El desafío cambiario de 2026: por qué el Gobierno necesitará 40.000 millones de dólares para el frente externo

Un informe advierte que las necesidades de divisas para el próximo año superarán los 40.000 millones de dólares, una cifra que pone a prueba el actual esquema de acumulación de reservas. A pesar de la racha compradora del Banco Central, que ya suma más de 2.400 millones de dólares en 2026, las obligaciones externas y la dolarización de carteras plantean un horizonte exigente.

Por Redacción

Luis Caputo, ministro de Economía. Foto: archivo.

A pesar del clima de optimismo en el Palacio de Hacienda por la reciente estabilidad cambiaria, el análisis técnico subraya que el flujo de dólares requerido para 2026 será de una magnitud que Argentina solo alcanzó en periodos de alto endeudamiento externo.

Con el mercado de crédito internacional aún restringido y la intención oficial de no tomar deuda nueva, la responsabilidad de generar estas divisas recaerá casi exclusivamente sobre el superávit del sector privado en un escenario de tipo de cambio real exigido.


Los cuatro frentes que demandan divisas este 2026


Para entender la magnitud del desafío financiero que enfrenta la administración nacional, el informe desglosa las necesidades que presionarán sobre las reservas del Banco Central:

  • Déficit de cuenta corriente: se proyecta un saldo negativo de USD 11.000 millones, impulsado por el déficit en servicios y rentas.
  • Dolarización de carteras: la formación de activos externos por parte de privados restaría otros USD 16.000 millones.
  • Meta de reservas: el plan de fortalecer las arcas del BCRA requeriría unos USD 10.000 millones adicionales.
  • Vencimientos del Tesoro: el pago de capital de deuda suma aproximadamente USD 6.500 millones.

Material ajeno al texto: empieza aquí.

(* ===== verification/Engines.v ===== *)
(** * The engines of the strategy engine (backend/app/strategy_engine/engines/)

    Conditions, the entry decision, the exit events of a bar, the position of a run and
    the risk verdict, over validated strategies ([StrategyDsl]) and candles.  Floats are
    IEEE doubles and every comparison is the one the code makes.

    A label or a message is a function of the condition or the code it describes, so the
    condition or the code stands for it.  A mapping of indicator values leaves out the
    names whose value is [None], which every reader treats alike. *)

From Stdlib Require Import ZArith Lia List Bool Ascii String SpecFloat.
From stdpp Require Import base list strings gmap.
From S2P Require Import Prelude PyText PyFloat PyDecimal PyNum Records Enums Models AnomalyShield TradeDna StrategyDsl.

Inductive engine_error : Type := EValueError | EValidationError | EInvalidOperation | EIndexError | EAssertionError | EZeroDivisionError | ETypeError.

Definition f_eqb (x y : float64) : bool := SFeqb x y.

(** [max(a, b)] and [min(a, b)]: the first unless the second is strictly better. *)
Definition py_max (a b : float64) : float64 := if f_ltb a b then b else a.
Definition py_min (a b : float64) : float64 := if f_ltb b a then b else a.

Definition hundred : float64 := f_of_Z 100.
Definition f_one : float64 := f_of_Z 1.

(** ** Candles (schema/ohlcv.py) *)

(** A wall clock in microseconds and the offset of its zone. *)
Record moment : Type := { m_wall : Z; m_offset : option Z }.

Definition DAY_US : Z := 86400000000.
Definition MINUTE_US : Z := 60000000.
Definition date_of (t : moment) : Z := m_wall t / DAY_US.
Definition time_of (t : moment) : Z := m_wall t mod DAY_US.

Record Candle : Type := { cd_timestamp : moment; cd_open : float64; cd_high : float64; cd_low : float64; cd_close : float64; cd_volume : float64 }.

Definition not_negative (x : float64) : bool := f_leb f_zero x.

(** The fields and [_check_ohlc_invariant]. *)
Definition candle_ok (c : Candle) : bool :=
  not_negative (cd_open c) && not_negative (cd_high c) && not_negative (cd_low c) && not_negative (cd_close c) && not_negative (cd_volume c)
  && negb (f_ltb (cd_high c) (cd_low c))
  && negb (f_ltb (cd_open c) (cd_low c) || f_ltb (cd_high c) (cd_open c)) && negb (f_ltb (cd_close c) (cd_low c) || f_ltb (cd_high c) (cd_close c)).

(** ** Conditions *)

Abbreviation values := (gmap string float64).

(** *** candle_pattern.py *)

Definition DOJI_BODY_RATIO : float64 := float_of_decimal 10 (-2).
Definition HAMMER_BODY_RATIO : float64 := float_of_decimal 30 (-2).
Definition HAMMER_SHADOW_RATIO : float64 := float_of_decimal 60 (-2).
Definition half : float64 := float_of_decimal 5 (-1).

Definition is_doji (c : Candle) : bool :=
  let rng := f_sub (cd_high c) (cd_low c) in
  if f_leb rng f_zero then true else f_leb (f_abs (f_sub (cd_close c) (cd_open c))) (f_mul rng DOJI_BODY_RATIO).

Definition body_top (c : Candle) : float64 := py_max (cd_open c) (cd_close c).
Definition body_bottom (c : Candle) : float64 := py_min (cd_open c) (cd_close c).

Definition is_hammer (c : Candle) : bool :=
  let rng := f_sub (cd_high c) (cd_low c) in
  if f_leb rng f_zero then false
  else
    let upper_shadow := f_sub (cd_high c) (body_top c) in
    let lower_shadow := f_sub (body_bottom c) (cd_low c) in
    f_leb (f_sub (body_top c) (body_bottom c)) (f_mul rng HAMMER_BODY_RATIO) && f_leb (f_mul rng HAMMER_SHADOW_RATIO) lower_shadow
    && f_leb upper_shadow (f_mul lower_shadow half).

Definition is_shooting_star (c : Candle) : bool :=
  let rng := f_sub (cd_high c) (cd_low c) in
  if f_leb rng f_zero then false
  else
    let upper_shadow := f_sub (cd_high c) (body_top c) in
    let lower_shadow := f_sub (body_bottom c) (cd_low c) in
    f_leb (f_sub (body_top c) (body_bottom c)) (f_mul rng HAMMER_BODY_RATIO) && f_leb (f_mul rng HAMMER_SHADOW_RATIO) upper_shadow
    && f_leb lower_shadow (f_mul upper_shadow half).

Definition bar_direction (c : Candle) : Z :=
  if f_ltb (cd_open c) (cd_close c) then 1 else if f_ltb (cd_close c) (cd_open c) then -1 else 0.

Definition is_engulfing (current prior : Candle) : bool :=
  f_leb (body_bottom current) (body_bottom prior) && f_leb (body_top prior) (body_top current)
  && negb (bar_direction prior =? 0) && negb (bar_direction current =? 0) && negb (bar_direction prior =? bar_direction current).

Definition detect_candle_pattern (pattern : CandlePattern) (current : Candle) (prior : option Candle) : bool :=
  match pattern with
  | BULLISH => f_ltb (cd_open current) (cd_close current)
  | BEARISH => f_ltb (cd_close current) (cd_open current)
  | DOJI => is_doji current
  | HAMMER => is_hammer current
  | SHOOTING_STAR => is_shooting_star current
  | ENGULFING => match prior with Some p => is_engulfing current p | None => false end
  end.

(** *** price_condition.py *)

Definition evaluate_price_condition (op : PriceConditionOp) (value : option float64) (current : Candle) (prior : option Candle)
  : result engine_error bool :=
  match op with
  | PREVIOUS_HIGH_BREAKOUT => Ok (match prior with Some p => f_ltb (cd_high p) (cd_high current) | None => false end)
  | PREVIOUS_LOW_BREAKDOWN => Ok (match prior with Some p => f_ltb (cd_low current) (cd_low p) | None => false end)
  | _ =>
      match value with
      | None => Err EAssertionError
      | Some v =>
          let close := cd_close current in
          Ok match op with
             | PO_GT => f_ltb v close | PO_LT => f_ltb close v | PO_GTE => f_leb v close | _ => f_leb close v
             end
      end
  end.

(** *** time_condition.py *)

(** Minutes of the day; only an hour and a minute of the clock. *)
Definition parse_hhmm (s : string) : result engine_error Z :=
  match L s with
  | [h1; h2; _; m1; m2] =>
      let hour := 10 * digit_val h1 + digit_val h2 in
      let minute := 10 * digit_val m1 + digit_val m2 in
      if (hour <=? 23) && (minute <=? 59) then Ok (60 * hour + minute) else Err EValueError
  | _ => Err EValueError
  end.

Definition evaluate_time_condition (op : TimeConditionOp) (value : string) (end_ : option string) (at_ : moment) : result engine_error bool :=
  target ← parse_hhmm value;
  let bar := time_of at_ in
  match op with
  | EXACT => Ok (bar / MINUTE_US =? target)
  | AFTER => Ok (target * MINUTE_US <? bar)
  | BEFORE => Ok (bar <? target * MINUTE_US)
  | BETWEEN =>
      match end_ with
      | None => Err EValueError
      | Some e =>
          finish ← parse_hhmm e;
          if finish <? target then Err EValueError else Ok ((target * MINUTE_US <=? bar) && (bar <=? finish * MINUTE_US))
      end
  end.

(** *** indicator_eval.py *)

Definition compare (op : IndicatorConditionOp) (l r : float64) : result engine_error bool :=
  match op with
  | IO_GT => Ok (f_ltb r l) | IO_LT => Ok (f_ltb l r) | IO_GTE => Ok (f_leb r l) | IO_LTE => Ok (f_leb l r)
  | IO_EQ => Ok (f_eqb l r) | IO_NEQ => Ok (negb (f_eqb l r))
  | CROSSOVER | CROSSUNDER => Err EValueError
  end.

Definition evaluate_cross (op : IndicatorConditionOp) (l : string) (r : option string) (current : values) (prior : option values) : bool :=
  match prior, r with
  | Some before, Some right_ =>
      match before !! l, before !! right_, current !! l, current !! right_ with
      | Some left_prev, Some right_prev, Some left_now, Some right_now =>
          if bool_decide (op = CROSSOVER) then f_leb left_prev right_prev && f_ltb right_now left_now
          else f_leb right_prev left_prev && f_ltb left_now right_now
      | _, _, _, _ => false
      end
  | _, _ => false
  end.

Definition resolve_rhs (r : option string) (value : option float64) (current : values) : option float64 :=
  match r with Some name => current !! name | None => value end.

Definition evaluate_indicator_condition (l : string) (op : IndicatorConditionOp) (r : option string) (value : option float64)
    (current : values) (prior : option values) : result engine_error bool :=
  match current !! l with
  | None => Ok false
  | Some left_now =>
      if is_cross op then Ok (evaluate_cross op l r current prior)
      else match resolve_rhs r value current with None => Ok false | Some right_now => compare op left_now right_now end
  end.

(** ** Entry (entry.py) *)

Definition evaluate_condition (c : Condition) (current : Candle) (prior : option Candle) (now : values) (before : option values)
  : result engine_error bool :=
  match c with
  | IndicatorCondition l op r value => evaluate_indicator_condition l op r value now before
  | CandleCondition pattern => Ok (detect_candle_pattern pattern current prior)
  | TimeCondition op value end_ => evaluate_time_condition op value end_ (cd_timestamp current)
  | PriceCondition op value => evaluate_price_condition op value current prior
  end.

Record EntryDecision : Type := { ed_should_enter : bool; ed_side : option OrderSide; ed_reasons : list Condition; ed_failed : list Condition }.

Fixpoint sort_conditions (cs : list Condition) (eval : Condition -> result engine_error bool) : result engine_error (list Condition * list Condition) :=
  match cs with
  | [] => Ok ([], [])
  | c :: cs' =>
      passed ← eval c;
      '(matched, failed) ← sort_conditions cs' eval;
      Ok (if passed : bool then (c :: matched, failed) else (matched, c :: failed))
  end.

Definition evaluate_entry (strategy : StrategyJSON) (current : Candle) (prior : option Candle) (now : values) (before : option values)
  : result engine_error EntryDecision :=
  let rules := sj_entry strategy in
  '(matched, failed) ← sort_conditions (er_conditions rules) (fun c => evaluate_condition c current prior now before);
  let fired := match er_operator rules with op_AND => nilb failed | op_OR => negb (nilb matched) end in
  Ok {| ed_should_enter := fired; ed_side := if fired then Some (er_side rules) else None; ed_reasons := matched; ed_failed := failed |}.

(** ** Position (position.py) *)

Record PartialExitRecord : Type := { px_qty_percent : float64; px_price : float64; px_timestamp : moment }.

Record PositionState : Type := {
  ps_is_open : bool;
  ps_side : OrderSide;
  ps_entry_price : float64;
  ps_entry_time : moment;
  ps_quantity : float64;
  ps_remaining : float64;
  ps_highest : float64;
  ps_lowest : float64;
  ps_trail : option float64;
  ps_partials : list PartialExitRecord
}.

#[export] Instance PositionState_eta : Eta PositionState := fun p =>
  {| ps_is_open := ps_is_open p; ps_side := ps_side p; ps_entry_price := ps_entry_price p; ps_entry_time := ps_entry_time p;
     ps_quantity := ps_quantity p; ps_remaining := ps_remaining p; ps_highest := ps_highest p; ps_lowest := ps_lowest p;
     ps_trail := ps_trail p; ps_partials := ps_partials p |}.

Definition open_position (side : OrderSide) (entry_price quantity : float64) (entry_time : moment) : result engine_error PositionState :=
  if f_leb entry_price f_zero then Err EValueError
  else if f_leb quantity f_zero then Err EValueError
  else if above_zero entry_price && above_zero quantity
  then Ok {| ps_is_open := true; ps_side := side; ps_entry_price := entry_price; ps_entry_time := entry_time; ps_quantity := quantity;
             ps_remaining := quantity; ps_highest := entry_price; ps_lowest := entry_price; ps_trail := None; ps_partials := [] |}
  else Err EValidationError.

Definition ratchet_trail (side : OrderSide) (current_trail : option float64) (high low trailing_pct : float64) : option float64 :=
  let factor := f_div trailing_pct hundred in
  match side with
  | BUY =>
      let candidate := f_mul high (f_sub f_one factor) in
      match current_trail with
      | None => Some candidate
      | Some t => if f_ltb t candidate then Some candidate else Some t
      end
  | SELL =>
      let candidate := f_mul low (f_add f_one factor) in
      match current_trail with
      | None => Some candidate
      | Some t => if f_ltb candidate t then Some candidate else Some t
      end
  end.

Esta hoja de ruta prescinde de los desembolsos extraordinarios del FMI que caracterizaron al 2025, lo que obliga a la economía a valerse de sus propios flujos comerciales para cubrir la brecha financiera.


El análisis del «verano cambiario» y el déficit de servicios


La calma actual del mercado es observada con cautela por especialistas como Carlos Melconian, quien sostiene que las compras del BCRA responden a ofertas coyunturales, como colocaciones de deuda provincial y corporativa, y no necesariamente a un cambio estructural. Según el economista, la demanda minorista de dólares persiste a pesar de la estabilidad de precios, lo que suma incertidumbre sobre la sostenibilidad del modelo a largo plazo.

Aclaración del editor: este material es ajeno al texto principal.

(** ** One position in the life of a session *)

(** A record has no position and no trade, or the one position it ever opens. *)
Record single (r : SessionRecord) : Prop := {
  sg_none : sr_position r = None -> sr_signals_executed r = 0 /\ sr_closed_trades r = [];
  sg_some pos : sr_position r = Some pos ->
    position_ok pos /\ sr_signals_executed r = 1 /\ (length (sr_closed_trades r) <= 1)%nat /\ (ps_is_open pos = true -> sr_closed_trades r = []);
  sg_fired : sr_signals_executed r <= sr_signals_fired r;
  sg_pending : sr_position r = None -> sr_pending_side r <> None -> 0 < sr_signals_fired r
}.

Lemma single_new id strategy user_id now : single (new_record id strategy user_id now).
Proof. by split. Qed.

Lemma fill_single r candle r' : single r -> fill_pending r candle = Ok r' -> single r'.
Proof.
  intros Hs. unfold fill_pending. destruct (sr_pending_side r) as [side|] eqn:Ep; [|by intros [= <-]]. destruct (sr_position r) as [pos|] eqn:Eo; [by intros [= <-]|].
  intros (pos & Hpos & [= <-])%res_bind_ok. destruct (sg_none r Hs Eo) as [Hx Hc]. pose proof (sg_pending r Hs Eo) as Hf. rewrite Ep in Hf. specialize (Hf ltac:(done)).
  destruct (open_position_ok _ _ _ _ _ Hpos) as [Hok _]. split; simpl_rec; try done.
  - intros p [= <-]. rewrite Hx, Hc. split_and!; [done | done | cbn; lia | done].
  - rewrite Hx. lia.
Qed.

Lemma exits_single r candle now res r' : candle_ok candle = true -> single r -> run_exits r candle now = (res, r') -> single r'.
Proof.
  intros Hc Hs. unfold run_exits. destruct (sr_position r) as [pos0|] eqn:Eo; [|by intros [= _ <-]]. destruct (ps_is_open pos0) eqn:Eopen; [|by intros [= _ <-]].
  destruct (sg_some r Hs pos0 Eo) as (Hok & Hx & _ & Hcl). specialize (Hcl Eopen). cbv zeta.
  set (pos := update_on_candle pos0 candle _). assert (Hpos : position_ok pos) by (by apply update_on_candle_ok).
  assert (H1 : single (r <| sr_position := Some pos |>)).
  { destruct Hs. split; simpl_rec; try done. intros p [= <-]. rewrite Hcl. split_and!; [done | done | cbn; lia | done]. }
  destruct (evaluate_exit _ _ _ _ _ _) as [events|e]; [|by intros [= _ <-]]. destruct (pick_exit events) as [chosen|]; [|by intros [= _ <-]].
  destruct (close_to_trade _ _ _ _) as [trade|e]; [|by intros [= _ <-]]. intros [= _ <-]. destruct (close_position_ok pos Hpos) as [Hcp Hno].
  destruct Hs. split; simpl_rec; try done. intros p [= <-]. rewrite Hcl. split_and!; [done | done | cbn; lia|]. by rewrite Hno.
Qed.

Lemma note_single r d : single r -> single (note_signal r d).
Proof.
  intros Hs. assert (H0 : 0 <= sr_signals_fired r).
  { destruct Hs as [Hn Hsm Hf _]. destruct (sr_position r) as [pos|]; [destruct (Hsm _ eq_refl) as (_ & Hx & _) | destruct (Hn eq_refl) as [Hx _]]; lia. }
  unfold note_signal. set (fresh := ed_should_enter d && _). destruct Hs as [Hn Hsm Hf Hp].
  destruct fresh; [destruct (ed_side d) as [side|]; [destruct (is_flat _)|]|]; split; simpl_rec; first [done | lia | intros; lia].
Qed.

Lemma process_single r candle now res r' : candle_ok candle = true -> single r -> process_record r candle now = (res, r') -> single r'.
Proof.
  intros Hc Hs. unfold process_record. destruct (sr_is_active r); [|by intros [= _ <-]]. cbn [negb].
  destruct (fill_pending r candle) as [r1|e] eqn:E1; [|by intros [= _ <-]]. pose proof (fill_single _ _ _ Hs E1) as H1.
  destruct (run_exits r1 candle now) as [res2 r2] eqn:E2. pose proof (exits_single _ _ _ _ _ Hc H1 E2) as H2.
  destruct res2 as [closed|e]; [|by intros [= _ <-]]. destruct (evaluate_entry _ _ _ _ _) as [d|e]; [|by intros [= _ <-]]. intros [= _ <-].
  destruct (note_single r2 d H2). split; simpl_rec; done.
Qed.

(** The records the module can come to hold. *)
Inductive reachable_records : records -> Prop :=
| rr_empty : reachable_records ∅
| rr_start id strategy user_id now rs : reachable_records rs -> reachable_records (snd (start_session id strategy user_id now rs))
| rr_candle session candle now rs : reachable_records rs -> candle_ok candle = true -> reachable_records (snd (process_candle session candle now rs))
| rr_end session now rs : reachable_records rs -> reachable_records (snd (end_session session now rs))
| rr_clear rs : reachable_records rs -> reachable_records (clear_paper_state rs).

Lemma reachable_single rs : reachable_records rs -> map_Forall (fun _ r => single r) rs.
Proof.
  induction 1 as [| id strategy user_id now rs _ IH | session candle now rs _ IH Hc | session now rs _ IH | rs _ IH]; [apply map_Forall_empty | | | | apply map_Forall_empty].
  - cbn. apply map_Forall_insert_2; [apply single_new | done].
  - unfold process_candle. destruct (rs !! pn_id session) as [r|] eqn:E; [|done]. destruct (process_record r candle now) as [res r'] eqn:Ep. cbn [snd].
    apply map_Forall_insert_2; [|done]. eapply process_single; [exact Hc | exact (IH _ _ E) | exact Ep].
  - unfold end_session. destruct (rs !! pn_id session) as [r|] eqn:E; [|done]. destruct (sr_is_active r); [|done]. cbn [negb snd].
    apply map_Forall_insert_2; [|done]. destruct (IH _ _ E). split; simpl_rec; done.
Qed.

(** ** The exit taken *)

Lemma pick_exit_spec events e : pick_exit events = Some e -> In e events /\ forall e', In e' events -> exit_priority (xe_type e) <= exit_priority (xe_type e').
Proof.
  revert e. induction events as [|x events IH]; intros e; [done|]. cbn [pick_exit]. destruct (pick_exit events) as [y|] eqn:E.
  - destruct (IH y eq_refl) as [Hin Hmin]. destruct (Z.ltb_spec (exit_priority (xe_type y)) (exit_priority (xe_type x))) as [Hlt|Hle]; intros [= <-].
    + split; [by right|]. intros e' [<- | He']; [lia | by apply Hmin].
    + split; [by left|]. intros e' [<- | He']; [lia|]. specialize (Hmin _ He'). lia.
  - intros [= <-]. split; [by left|]. intros e' [<- | He']; [lia|]. destruct events as [|z events]; [done|]. cbn [pick_exit] in E. by destruct (pick_exit events); [destruct (_ <? _)|].
Qed.

Lemma paper_trade_same t t' : paper_trade t = Ok t' -> t' = t.
Proof.
  unfold paper_trade. destruct (negb _); [done|]. destruct (f_ltb _ _); [done|]. intros (b & _ & E)%res_bind_ok. destruct b; [done|]. by injection E.
Qed.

El informe también pone la lupa sobre el déficit de servicios, que el año pasado alcanzó un récord negativo de USD 11.200 millones. El turismo emisivo sigue siendo el principal canal de salida de divisas, lo que exige un superávit comercial de bienes excepcionalmente robusto para evitar que el saldo final de la cuenta corriente se profundice.

Como contrapunto positivo, el análisis destaca un cambio estructural respecto a crisis anteriores: el superávit energético. Argentina logró revertir un saldo negativo de USD 3.000 millones para alcanzar una proyección positiva de USD 7.800 millones.

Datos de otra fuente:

Lemma recent_transactions_unfold (net : upstream) (limit : Z) (l : log) :
  let l1 := signatures_request system_program limit :: l in
  recent_transactions net limit l =
  match fst (rpc_call net "getSignaturesForAddress"
               (Some [JStr system_program; JObj [("limit", JInt limit)]]) l) with
  | Raise e => (Raise e, l1)
  | Ok sigs0 =>
      if Py.truthy (Py.or_ sigs0 (JArr [])) then
        match Py.slice_to (Py.or_ sigs0 (JArr [])) limit with
        | Raise e => (Raise e, l1)
        | Ok sliced =>
            match Py.iter sliced with
            | Raise e => (Raise e, l1)
            | Ok entries => fetch_items net entries [] l1
            end
        end
      else (Ok [], l1)
  end.
Proof.
  intros l1. unfold recent_transactions. unfold bind at 1.
  pose proof (rpc_call_log net "getSignaturesForAddress"
                (Some [JStr system_program; JObj [("limit", JInt limit)]]) l) as Hlog.
  destruct (rpc_call net "getSignaturesForAddress" _ l) as [[sigs0 | e] l0];
    simpl in Hlog; subst l0; cbn [fst]; [| reflexivity].
  destruct (Py.truthy (Py.or_ sigs0 (JArr []))); cbn [negb]; [| reflexivity].
  unfold bind at 1, lift at 1.
  destruct (Py.slice_to (Py.or_ sigs0 (JArr [])) limit) as [sliced | e]; [| reflexivity].
  unfold bind at 1, lift at 1.
  destruct (Py.iter sliced); reflexivity.
Qed.
(** * supabase-auth-seeder: a shallow embedding of the seeding utility

    The development follows the TypeScript sources:
    - [Utils], [UtilsNum] : utils.ts (record generator, ETA, percentage)
    - [Config]  : config.ts  (configuration record and [validateConfig])
    - [Seeder]  : seeder.ts  (the concurrent runner)
    - [BatchSeeder] : batch-seeder.ts (the chunked runner)
    - [ConservativeSeeder] : conservative-seeder.ts
    - [Index]   : index.ts and the [main] functions of the two other
                  entry points
    - [Stubs]   : remote services, hosts and configurations used in the
                  scenarios
    - [Inv]     : the vocabulary of the statements.

    Conventions.  JavaScript numbers that hold counts are integers here
    ([Z]; [N] and [nat] for clock readings and loop indices that are
    never negative); the two functions that divide ([calculateETA] and
    [calculatePercentage]) work on Number values, with every operation
    rounded as IEEE 754 binary64 arithmetic rounds it ([IEEE]).  Strings
    are [string], exceptions are values of [thrown], and code that
    mutates the seeder object or talks to the remote service is written
    in a small state-and-exception monad over the record [World].  Console output and the progress bar are
    not modelled, except for what [main] reports when it fails. *)

From Stdlib Require Import ZArith NArith List String Ascii Bool Lia.
From Stdlib Require Import DecimalString DecimalN.
From Stdlib Require Import QArith Qround Qabs Qpower FinFun Lqa Permutation.
Import ListNotations.
(** Around a member whose key occurs nowhere else, the dictionary does not
    depend on that key. *)
Lemma dict_of_pairs_around (pre post : json_object) (k : string) v :
  k ∉ pre.*1 → k ∉ post.*1 →
  dict_of_pairs (pre ++ (k, v) :: post)
  = (foldl (λ p kv, split_set kv.1 kv.2 p) (dict_of_pairs pre, []) post).1
    ++ (k, v)
    :: (foldl (λ p kv, split_set kv.1 kv.2 p) (dict_of_pairs pre, []) post).2.
Proof.
  intros Hpre Hpost. rewrite dict_of_pairs_foldl, foldl_app. cbn [foldl].
  unfold dict_step at 2. cbn [fst snd]. fold (dict_of_pairs pre).
  rewrite dict_set_fresh by by rewrite dict_of_pairs_keys.
  by apply foldl_dict_step_split.
Qed.

Lemma dict_of_pairs_snoc (data : json_object) (k : string) v :
  k ∉ data.*1 → dict_of_pairs (data ++ [(k, v)]) = dict_of_pairs data ++ [(k, v)].
Proof.
  intros Hk. rewrite dict_of_pairs_foldl, foldl_app. cbn [foldl].
  unfold dict_step at 1. cbn [fst snd]. fold (dict_of_pairs data).
  apply dict_set_fresh. by rewrite dict_of_pairs_keys.
Qed.
Lemma singleton_classes_zero (cls : list eq_class) :
  Forall (fun c => snd c <> []) cls ->
  (singleton_classes cls = 0
   <-> Forall (fun c => (2 <= List.length (snd c))%nat) cls).
Proof.
  unfold singleton_classes.
  induction cls as [|[key ms] rest IH]; intros NE; simpl.
  - split; [constructor | reflexivity].
  - inversion NE as [|? ? Hms Hrest]; subst. simpl in Hms.
    destruct (Nat.eqb (List.length ms) 1) eqn:E.
    + apply Nat.eqb_eq in E. split.
      * simpl. lia.
      * intros F. inversion F; subst. simpl in *. lia.
    + apply Nat.eqb_neq in E. rewrite (IH Hrest). split.
      * intros F. constructor; [|exact F]. simpl.
        destruct ms; [congruence|]. simpl in *. lia.
      * intros F. now inversion F.
Qed.

Lemma ratio_bounds (s n : Z) :
  0 <= s <= n -> 0 < n ->
  (0 <= inject_Z s / inject_Z n <= 1)%Q
  /\ ((inject_Z s / inject_Z n == 0)%Q <-> s = 0).
Proof.
  intros [Hs Hsn] Hn.
  destruct n as [|p|p]; try lia.
  unfold Qdiv, Qinv, Qmult, Qle, Qeq, inject_Z. simpl.
  repeat split; try lia.
Qed.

Este aporte, sumado a exportaciones totales estimadas en USD 84.000 millones, será el pulmón central de la economía. Sin embargo, sin el auxilio de medidas transitorias —como las bajas temporales de retenciones aplicadas en años previos—, el 2026 se presenta como el test de supervivencia más riguroso para la estrategia cambiaria de Luis Caputo y el equipo económico.